The Protective Role of Resveratrol against Arsenic Trioxide-Induced Cardiotoxicity

1College of Veterinary Medicine, Northeast Agricultural University, Harbin 150030, China
2College of Animal Science and Veterinary, Medicine, Jilin University, Changchun 130062, China
3Institute of Special Economic Animal and Plant Science, Chinese Academy of Agricultural Sciences, Jilin 132109, China

Received 2 February 2013; Revised 30 August 2013; Accepted 17 September 2013

Academic Editor: Ka Kit Hui

Copyright © 2013 Weiqian Zhang et al.

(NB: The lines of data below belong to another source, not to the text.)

(** ** Running the segments on the world *)

Lemma submit_blank (w : World) :
  JsString.trim (inputText (app w)) = [] ->
  submit w =
    set_app w (mkApp (inputText (app w)) (originalLanguage (app w))
                     (destinationLanguage (app w)) (translationResult (app w))
                     (VString msg_enter_text) (isTranslating (app w))).
Proof.
  intros H. unfold submit. rewrite (handler_blank _ H). reflexivity.
Qed.

Lemma submit_valid (w : World) :
  JsString.trim (inputText (app w)) <> [] ->
  submit w =
    {| app := mkApp (inputText (app w)) (originalLanguage (app w))
                    (destinationLanguage (app w)) (VString []) (VString []) true;
       sent := sent w ++ [mkRequest (inputText (app w)) (originalLanguage (app w))
                                    (destinationLanguage (app w))];
       outstanding := outstanding w ++ [List.length (sent w)] |}.
Proof.
  intros H. unfold submit. rewrite (handler_valid _ H). reflexivity.
Qed.

Lemma is_outstanding_single (id : nat) (w : World) :
  outstanding w = [id] -> is_outstanding id w = true.
Proof.
  intros H. unfold is_outstanding. rewrite H. simpl.
  rewrite Nat.eqb_refl. reflexivity.
Qed.

Lemma is_outstanding_none (id : nat) (w : World) :
  outstanding w = [] -> is_outstanding id w = false.
Proof.
  intros H. unfold is_outstanding. rewrite H. reflexivity.
Qed.

(** Settling the only outstanding request runs the second segment on the
    current state and leaves nothing outstanding. *)
Lemma settle_single (id : nat) (o : outcome) (w : World) :
  outstanding w = [id] ->
  settle id o w =
    run (fst (handleTranslationSubmit_resume o))
        {| app := app w; sent := sent w; outstanding := [] |}.
Proof.
  intros H. unfold settle. rewrite (is_outstanding_single _ H), H.
  simpl. rewrite Nat.eqb_refl. reflexivity.
Qed.

Lemma settle_other (id j : nat) (o : outcome) (w : World) :
  outstanding w = [j] -> id <> j -> settle id o w = w.
Proof.
  intros H Hne. unfold settle, is_outstanding. rewrite H. simpl.
  apply Nat.eqb_neq in Hne. rewrite Hne. reflexivity.
Qed.

(** Whatever the outcome, the second segment leaves the flag off. *)
Lemma run_resume_flag (o : outcome) (w : World) :
  isTranslating (app (run (fst (handleTranslationSubmit_resume o)) w)) = false.
Proof.
  destruct (resume_has_shape o); reflexivity.
Qed.

Lemma run_resume_network (o : outcome) (w : World) :
  sent (run (fst (handleTranslationSubmit_resume o)) w) = sent w /\
  outstanding (run (fst (handleTranslationSubmit_resume o)) w) = outstanding w.
Proof.
  destruct (resume_has_shape o); split; reflexivity.
Qed.

(** ** While a request is in flight *)

Lemma in_flight_step (id : nat) (w : World) (e : event) :
  in_flight id w -> (forall o, e <> Settle id o) -> in_flight id (step w e).
Proof.
  intros (Hf & Ho & He & Hr) Hne.
  destruct e as [s|s|s| |j o]; simpl;
    try (unfold in_flight; simpl; tauto).
  - rewrite Hf. unfold in_flight. tauto.
  - rewrite (@settle_other j id o w Ho).
    + unfold in_flight. tauto.
    + intros ->. apply (Hne o). reflexivity.
Qed.

Lemma in_flight_steps (id : nat) (evs : list event) (w : World) :
  in_flight id w -> (forall o, ~ In (Settle id o) evs) ->
  in_flight id (steps w evs).
Proof.
  revert w. induction evs as [|e evs IH]; intros w Hw Hno; simpl.
  - exact Hw.
  - apply IH.
    + apply in_flight_step; [exact Hw|].
      intros o ->. apply (Hno o). left. reflexivity.
    + intros o Hin. apply (Hno o). right. exact Hin.
Qed.

(** ** The invariant of the page *)

Lemma invariant_start : invariant start.
Proof.
  split; simpl; intros; try discriminate; reflexivity.
Qed.

Lemma invariant_edit (w : World) (s : AppState) :
  invariant w ->
  translationResult s = translationResult (app w) ->
  errorMessage s = errorMessage (app w) ->
  isTranslating s = isTranslating (app w) ->
  invariant (set_app w s).
Proof.
  intros [Hb Hi Hboth] Hr He Hf.
  split; simpl; rewrite ?Hr, ?He, ?Hf.
  - intros H. destruct (Hb H) as (id & H1 & H2 & H3 & H4).
    exists id. unfold in_flight. simpl. rewrite Hr, He, Hf. tauto.
  - exact Hi.
  - exact Hboth.
Qed.

Lemma invariant_step (w : World) (e : event) :
  invariant w -> invariant (step w e).
Proof.
  intros Hinv. destruct e as [s|s|s| |id o]; simpl.
  - apply invariant_edit; auto.
  - apply invariant_edit; auto.
  - apply invariant_edit; auto.
  - destruct (isTranslating (app w)) eqn:Hf; [exact Hinv|].
    destruct (JsString.trim (inputText (app w))) as [|c t] eqn:Ht.
    + rewrite (submit_blank _ Ht).
      split; simpl; rewrite ?Hf; try discriminate.
      * intros _. apply (inv_idle Hinv Hf).
      * reflexivity.
    + assert (Hne : JsString.trim (inputText (app w)) <> [])
        by (rewrite Ht; discriminate).
      rewrite (submit_valid _ Hne). rewrite (inv_idle Hinv Hf).
      split; simpl; try discriminate.
      intros _. exists (List.length (sent w)). unfold in_flight. simpl. tauto.
  - destruct (isTranslating (app w)) eqn:Hf.
    + destruct (inv_busy Hinv Hf) as (j & _ & Ho & He & Hr).
      destruct (Nat.eq_dec id j) as [->|Hne].
      * rewrite (@settle_single j o w Ho).
        destruct (resume_has_shape o) as [v Hv|v Hv|];
          split; simpl; rewrite ?He, ?Hr; try discriminate; reflexivity.
      * rewrite (@settle_other id j o w Ho Hne). exact Hinv.
    + unfold settle. rewrite (@is_outstanding_none id w (inv_idle Hinv Hf)).
      exact Hinv.
Qed.

Lemma reachable_invariant (w : World) : reachable w -> invariant w.
Proof.
  induction 1 as [|w e _ IH].
  - apply invariant_start.
  - apply invariant_step, IH.
Qed.

Lemma reachable_steps (w : World) (evs : list event) :
  reachable w -> reachable (steps w evs).
Proof.
  revert w. induction evs as [|e evs IH]; intros w Hw; simpl.
  - exact Hw.
  - apply IH, reachable_step, Hw.
Qed.

(** A click on the enabled button with a valid text puts the request in
    flight, and it stays so until its own settlement. *)
Lemma click_in_flight (w : World) (evs : list event) :
  reachable w ->
  isTranslating (app w) = false ->
  JsString.trim (inputText (app w)) <> [] ->
  (forall o, ~ In (Settle (List.length (sent w)) o) evs) ->
  in_flight (List.length (sent w)) (steps (step w Click) evs).
Proof.
  intros Hr Hf Hne Hno. apply in_flight_steps; [|exact Hno].
  simpl. rewrite Hf, (submit_valid _ Hne).
  rewrite (inv_idle (reachable_invariant Hr) Hf).
  unfold in_flight. simpl. tauto.
Qed.

(** The state a session ends in is the second segment run on the cleared
    display. *)
Lemma session_app (w : World) (evs : list event) (o : outcome) :
  reachable w ->
  isTranslating (app w) = false ->
  JsString.trim (inputText (app w)) <> [] ->
  (forall o', ~ In (Settle (List.length (sent w)) o') evs) ->
  exists w1,
    in_flight (List.length (sent w)) w1 /\
    session w evs o =
      run (fst (handleTranslationSubmit_resume o))
          {| app := app w1; sent := sent w1; outstanding := [] |}.
Proof.
  intros Hr Hf Hne Hno.
  pose proof (click_in_flight evs Hr Hf Hne Hno) as Hin.
  exists (steps (step w Click) evs). split; [exact Hin|].
  unfold session. simpl. apply settle_single. apply Hin.
Qed.

(** ** Outcomes of the second segment *)

Lemma get_response_data (status : Z) (data : value) :
  get (response_object status data) f_data = Normal data.
Proof. reflexivity. Qed.

Lemma get_props (props : list (jsstring * value)) (f : field) :
  get (VObject props) f =
    Normal (match lookup (field_name f) props with
            | Some x => x
            | None => VUndefined
            end).
Proof. simpl. destruct (lookup _ props); reflexivity. Qed.

(** A 2xx reply whose body is not [null]: line 207 stores the translated
    text or, when it is falsy, the sentinel. *)
Lemma resume_fulfilled (status : Z) (data t : value) :
  validateStatus status = true ->
  get data f_translated_text = Normal t ->
  handleTranslationSubmit_resume (axios_post (HttpReply status data)) =
    ([SetTranslationResult (js_or t (VString msg_no_translation));
      SetIsTranslating false], None).
Proof.
  intros Hs Ht. unfold handleTranslationSubmit_resume, axios_post.
  rewrite Hs. unfold try_block, bind. rewrite get_response_data, Ht.
  reflexivity.
Qed.

(** A failure: line 210 stores the message of the body or, when there is
    none or it is falsy, the generic text. *)
Lemma resume_rejected (r : reply) :
  is_failure r = true ->
  handleTranslationSubmit_resume (axios_post r) =
    ([SetErrorMessage (js_or (provider_message r) (VString msg_failed));
      SetIsTranslating false], None).
Proof.
  destruct r as [status data|]; simpl; [|intros _; reflexivity].
  intros Hs. apply negb_true_iff in Hs.
  unfold handleTranslationSubmit_resume, axios_post. rewrite Hs.
  unfold try_block, catch_block.
  destruct data as [| |b|n|s|props]; try reflexivity.
  cbn. destruct (lookup _ props); reflexivity.
Qed.

(** ** Validation *)

(** C1. When the text is empty after trimming, the handler only sets the
    error message to "Please enter some text." and returns: the error is
    displayed and no request is sent, whatever the language codes are. *)
Theorem blank_input_rejected (w : World) :
  JsString.trim (inputText (app w)) = [] ->
  handleTranslationSubmit (app w) = [SetErrorMessage (VString msg_enter_text)] /\
  errorMessage (app (submit w)) = VString msg_enter_text /\
  error_box (render (app (submit w))) = Some (VString msg_enter_text) /\
  sent (submit w) = sent w /\
  outstanding (submit w) = outstanding w.
Proof.
  intros H. split; [apply handler_blank, H|].
  rewrite (submit_blank _ H). simpl. repeat split; reflexivity.
Qed.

This is an open access article distributed under the Creative Commons Attribution License, which permits unrestricted use, distribution, and reproduction in any medium, provided the original work is properly cited.

Abstract

Arsenic trioxide (As2O3) shows substantial anticancer activity in patients with acute promyelocytic leukemia (APL). Unfortunately, limiting the application of this effective agent to APL patients is severe cardiotoxicity. Resveratrol, the natural food-derived polyphenolic compound, is well known for its antioxidant properties and protects the cardiovascular system. But the potential role of resveratrol against As2O3 in heart via nuclear factor erythroid 2-related factor 2 (Nrf2) and heme oxygenase-1 (HO-1) is unclear. The present study evaluated the effects of pretreatment with resveratrol and As2O3 on oxidative stress and cardiac dysfunction in rat. In the present study, resveratrol decreased As2O3-induced reactive oxygen species generation, oxidative DNA damage, and pathological alterations. In addition, cardiac dysfunction parameters, intracellular calcium and arsenic accumulation, glutathione redox ratio, and cAMP deficiency levels were observed in As2O3-treated rats; these changes were attenuated by resveratrol. Furthermore, resveratrol significantly prohibited the downregulation of both Nrf2 and HO-1 gene expressions that were downregulated by As2O3, whereas resveratrol did not alter As2O3-induced nitric oxide formation. Thus, the protective role of resveratrol against As2O3-induced cardiotoxicity is implemented by the maintenance of redox homeostasis (Nrf2-HO-1 pathway) and facilitating arsenic efflux. Our findings suggest coadministration with resveratrol, and As2O3 might provide a novel therapeutic strategy for APL.